We can create a semaphore via a multiprocessing.Semaphore instance and specify the number of child processes that can acquire the semaphore at a time.

For example:

...

# create a semaphore with a limit of 100

semaphore = multiprocessing.Semaphore(100)

The semaphore can be acquired by calling the acquire() function, for example:

...

# acquire the semaphore

semaphore.acquire()

By default, it is a blocking call, which means that the calling process will block until access becomes available on the semaphore.

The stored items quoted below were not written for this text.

Lemma digits_not_startswith_C s : all_digits s = true -> startswith s "C" = false.
Proof.
  intros H. destruct (startswith s "C") eqn:E; [|reflexivity].
  apply startswith_C in E as [r ->]. simpl in H. discriminate.
Qed.

Lemma zfill_digits n s :
  all_digits s = true -> zfill n s = zeros (n - String.length s) +:+ s.
Proof.
  intros H. unfold zfill. destruct s as [|c r].
  - now rewrite append_nil_r.
  - simpl in H. apply andb_true_iff in H as [Hc _].
    now rewrite (digit_not_sign c Hc).
Qed.

Lemma norm_client_id_startswith_C v r :
  strip (Py.str v) = String "C" r -> norm_client_id v = String "C" r.
Proof.
  intros H. unfold norm_client_id. rewrite H.
  now rewrite startswith_C_cons.
Qed.

(** Whatever the input, the result is right-clean and starts with [C]. *)
Lemma norm_client_id_shape v :
  exists r, norm_client_id v = String "C" r /\ rclean (String "C" r).
Proof.
  unfold norm_client_id. destruct (startswith (strip (Py.str v)) "C") eqn:E; simpl.
  - apply startswith_C in E as [r Hr]. exists r. rewrite Hr. split; [reflexivity|].
    rewrite <- Hr. apply rclean_strip.
  - exists (zfill 7 (strip (Py.str v))). split; [reflexivity|].
    apply rclean_cons; [apply rclean_zfill, rclean_strip | now right].
Qed.

(** C3, as the claim states it, fails: text that is not a number is padded
    and prefixed all the same, and text that starts with [C] is passed
    through unchecked. *)
Lemma norm_client_id_not_canonical :
  norm_client_id (VStr "abc") = "C0000abc" /\
  canonical_client_id (norm_client_id (VStr "abc")) = false /\
  norm_client_id (VStr "C1") = "C1" /\
  canonical_client_id (norm_client_id (VStr "C1")) = false.
Proof. repeat split; reflexivity. Qed.

(** C3 (amended): when the text of the source value, stripped, is made of
    decimal digits only, the normalized identifier is [C] followed by
    those digits, padded with zeros on the left to 7 digits when there are
    fewer; it is then [C] followed by 7 or more digits. *)
Theorem norm_client_id_numeric (v : pyval) :
  all_digits (strip (Py.str v)) = true ->
  norm_client_id v
    = "C" +:+ zeros (7 - String.length (strip (Py.str v))) +:+ strip (Py.str v)
  /\ canonical_client_id (norm_client_id v) = true.
Proof.
  intros H. unfold norm_client_id.
  rewrite (digits_not_startswith_C _ H), (zfill_digits _ _ H). simpl negb. cbv iota.
  split; [reflexivity|].
  rewrite append_cons, append_nil. unfold canonical_client_id.
  rewrite all_digits_app, all_digits_zeros, H, string_length_app, length_zeros.
  rewrite !andb_true_r. apply Nat.leb_le. lia.
Qed.

Lemma norm_client_id_numeric_witness :
  all_digits (strip (Py.str (VInt 42))) = true /\
  norm_client_id (VInt 42) = "C0000042" /\
  canonical_client_id (norm_client_id (VInt 42)) = true.
Proof.
  split; [reflexivity|].
  destruct (norm_client_id_numeric (VInt 42)) as [H1 H2]; [reflexivity|].
  split; [exact H1 | exact H2].
Defined.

Once acquired, the semaphore can be released again by calling the release() function.

...

# release the semaphore

semaphore.release()

Finally, the multiprocessing.Semaphore class supports usage via the context manager, which will automatically acquire and release the semaphore for you. As such it is the preferred usage, if appropriate for your program.

For example:

...

# acquire the semaphore

with semaphore:

    # ...

You can learn more about how to use a semaphore in the tutorial:


Free Python Multiprocessing Pool Course

Download your FREE Process Pool PDF cheat sheet and get BONUS access to my free 7-day crash course on the Process Pool API.

Discover how to use the Multiprocessing Pool including how to configure the number of workers and how to execute tasks asynchronously.

Learn more
 


How to Use a Semaphore With the Process Pool

We can create a multiprocessing.Semaphore instance and share it with the child worker processes in the process pool.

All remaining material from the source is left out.